O ministro Alexandre de Moraes, do Supremo Tribunal Federal (STF), intimou o governo do Estado de São Paulo e a prefeitura da capital a informarem se houve compartilhamento com o Conselho Regional de Medicina do Estado de São Paulo (Cremesp) de dados de pacientes que realizaram aborto legal no Centro de Assistência Integral à Saúde da Mulher, da Universidade Estadual de Campinas (Unicamp). O envio das explicações à Corte deve ser feito em até cinco dias.
Reportagem da “Folha de S.Paulo”, publicada na semana passada, revelou que o Cremesp teria pedido acesso aos prontuários de todas as pacientes que fizeram procedimento de aborto legal no hospital da Unicamp nos últimos 12 meses. Em nota ao jornal, o órgão disse que foi “uma ação do departamento de fiscalização” para verificar se o procedimento está sendo realizado “dentro dos ditames éticos da prática médica já estabelecidos”.
No despacho, Moraes destacou a proibição do envio desse tipo de informação ao Cremesp e o respeito ao sigilo médico-paciente. “Caso os dados não tenham sido compartilhados, ficam os entes cientificados, desde logo, sobre a proibição de fornecerem dados pessoais constantes de prontuários médicos de pacientes que realizaram aborto legal”, registra o documento.
A atual legislação brasileira permite a interrupção da gestação quando há risco para a vida da mulher, em casos de anencefalia do feto e quando a gravidez é decorrente de estupro.
A prefeitura paulistana está sob investigação desde maio pela Polícia Civil por suposto acesso a dados sigilosos de pacientes que fizeram aborto legal no Hospital Vila Nova Cachoeirinha. A unidade de saúde, que era referência para a realização desse tipo de procedimento, deixou de oferecer o serviço após determinação da gestão municipal sob justificativa de atender a demanda por cirurgias de endometriose.
O Secretário de Saúde da prefeitura, Luiz Carlos Zamarco, admitiu na época o acesso às informações sensíveis das pacientes com a mesma justificativa de fiscalização do procedimento, hoje trazida pelo Cremesp. "Existe aqui na secretaria uma equipe que avalia não só prontuários do Cachoerinha, mas de todos os hospitais, para saber os procedimentos que estão ocorrendo e se estão feitos dentro da lei. Então, a equipe técnica, junto com o Cremesp, tem autorização de verificar prontuários onde existe suspeita de irregularidade", disse.
As mudanças no acesso ao procedimento na capital paulista ocorreram num momento em que outras iniciativas, vindas da classe médica e de parte do Legislativo, tentaram restringir a realização do aborto no país.

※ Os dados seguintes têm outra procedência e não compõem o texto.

Lemma clean_reach to V x : clean g to V x → reach g x to.
Proof.
  induction 1 as [|x y _ Hxy _ IH]; [constructor|].
  eapply reach_step; eauto.
Qed.

Lemma reach_clean to x : reach g x to → clean g to ∅ x.
Proof.
  induction 1 as [|x y z Hxy _ IH]; [constructor|].
  eapply clean_next; eauto. set_solver.
Qed.

Lemma clean_marked to V x : x ≠ to → x ∈ V → ¬ clean g to V x.
Proof. intros Hne Hin Hc. destruct Hc; done. Qed.

(** Marking one more name [c] loses nothing: what was clean stays clean,
    or a successor of [c] is clean. *)
Lemma clean_visit to V c s :
  c ≠ to → clean g to V s →
  clean g to ({[c]} ∪ V) s ∨ ∃ y, edge g c y ∧ clean g to ({[c]} ∪ V) y.
Proof.
  intros Hc. induction 1 as [|x y Hx Hxy _ IH].
  - left. constructor.
  - destruct IH as [IH|IH]; [|by right].
    destruct (decide (x = c)) as [->|Hne]; [right; eauto|].
    left. eapply clean_next; eauto. set_solver.
Qed.

(** *** [hasCyclePath] *)

Lemma hasCyclePath_loop_sound fuel to stack V :
  hasCyclePath_loop g fuel to stack V = Some true →
  ∃ s, s ∈ stack ∧ reach g s to.
Proof.
  revert stack V. induction fuel as [|fuel IH]; intros stack V; [done|].
  simpl. destruct stack as [|current stack']; [done|].
  destruct (decide (current = to)) as [->|Hne].
  { intros _. exists to. split; [left|constructor]. }
  destruct (decide (current ∈ V)).
  - intros (s & Hs & Hr)%IH. exists s. split; [by right|done].
  - intros (s & Hs & Hr)%IH.
    apply elem_of_app in Hs as [Hs|Hs].
    + exists current. split; [left|].
      rewrite elem_of_reverse in Hs. exact (reach_step g _ _ _ Hs Hr).
    + exists s. split; [by right|done].
Qed.

Lemma hasCyclePath_loop_complete fuel to stack V :
  hasCyclePath_loop g fuel to stack V = Some false →
  ∀ s, s ∈ stack → ¬ clean g to V s.
Proof.
  revert stack V. induction fuel as [|fuel IH]; intros stack V; [done|].
  simpl. destruct stack as [|current stack'].
  { intros _ s Hs. by apply elem_of_nil in Hs. }
  destruct (decide (current = to)) as [->|Hne]; [done|].
  destruct (decide (current ∈ V)) as [Hin|Hnin]; intros Hloop s Hs.
  - apply elem_of_cons in Hs as [->|Hs]; [by apply clean_marked|].
    by apply (IH _ _ Hloop).
  - intros Hclean.
    destruct (clean_visit to V current s Hne Hclean) as [Hc|(y & Hy & Hc)].
    + apply elem_of_cons in Hs as [->|Hs].
      * apply (clean_marked to ({[current]} ∪ V) current Hne); [set_solver|done].
      * apply (IH _ _ Hloop s); [|done]. apply elem_of_app. by right.
    + apply (IH _ _ Hloop y); [|done]. apply elem_of_app. left.
      by rewrite elem_of_reverse.
Qed.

No primeiro semestre, o Conselho Federal de Medicina (CFM) publicou resolução para proibir o aborto legal após a 22ª semana de gestação, incluindo nas circunstâncias atualmente permitidas por lei. A resolução foi derrubada por Alexandre de Moraes. O ministro também determinou a prestação de esclarecimentos pela Secretaria de Saúde de São Paulo sobre o funcionamento dos serviços de aborto legal dos hospitais municipais.
Em paralelo, o plenário da Câmara aprovou, em junho, o regime de urgência de um projeto de lei que igualava a pena para quem praticasse o aborto após as 22 semanas de gestação ao crime de homicídio. Houve forte reação pública contra a proposta, que acabou engavetada pelo presidente da Casa, Arthur Lira (PP-AL).
Nas últimas semanas, integrantes da bancada religiosa da Câmara voltaram ao tema. A Comissão de Constituição e Justiça (CCJ) aprovou, na semana passada, Proposta de Emenda à Constituição (PEC) que, na prática, que proibiria de forma integral a realização de aborto no Brasil. A proposta sugere mudar a redação do artigo 5° da Constituição Federal, referente aos direitos fundamentais, para determinar a inviolabilidade do direito à vida “desde a concepção”.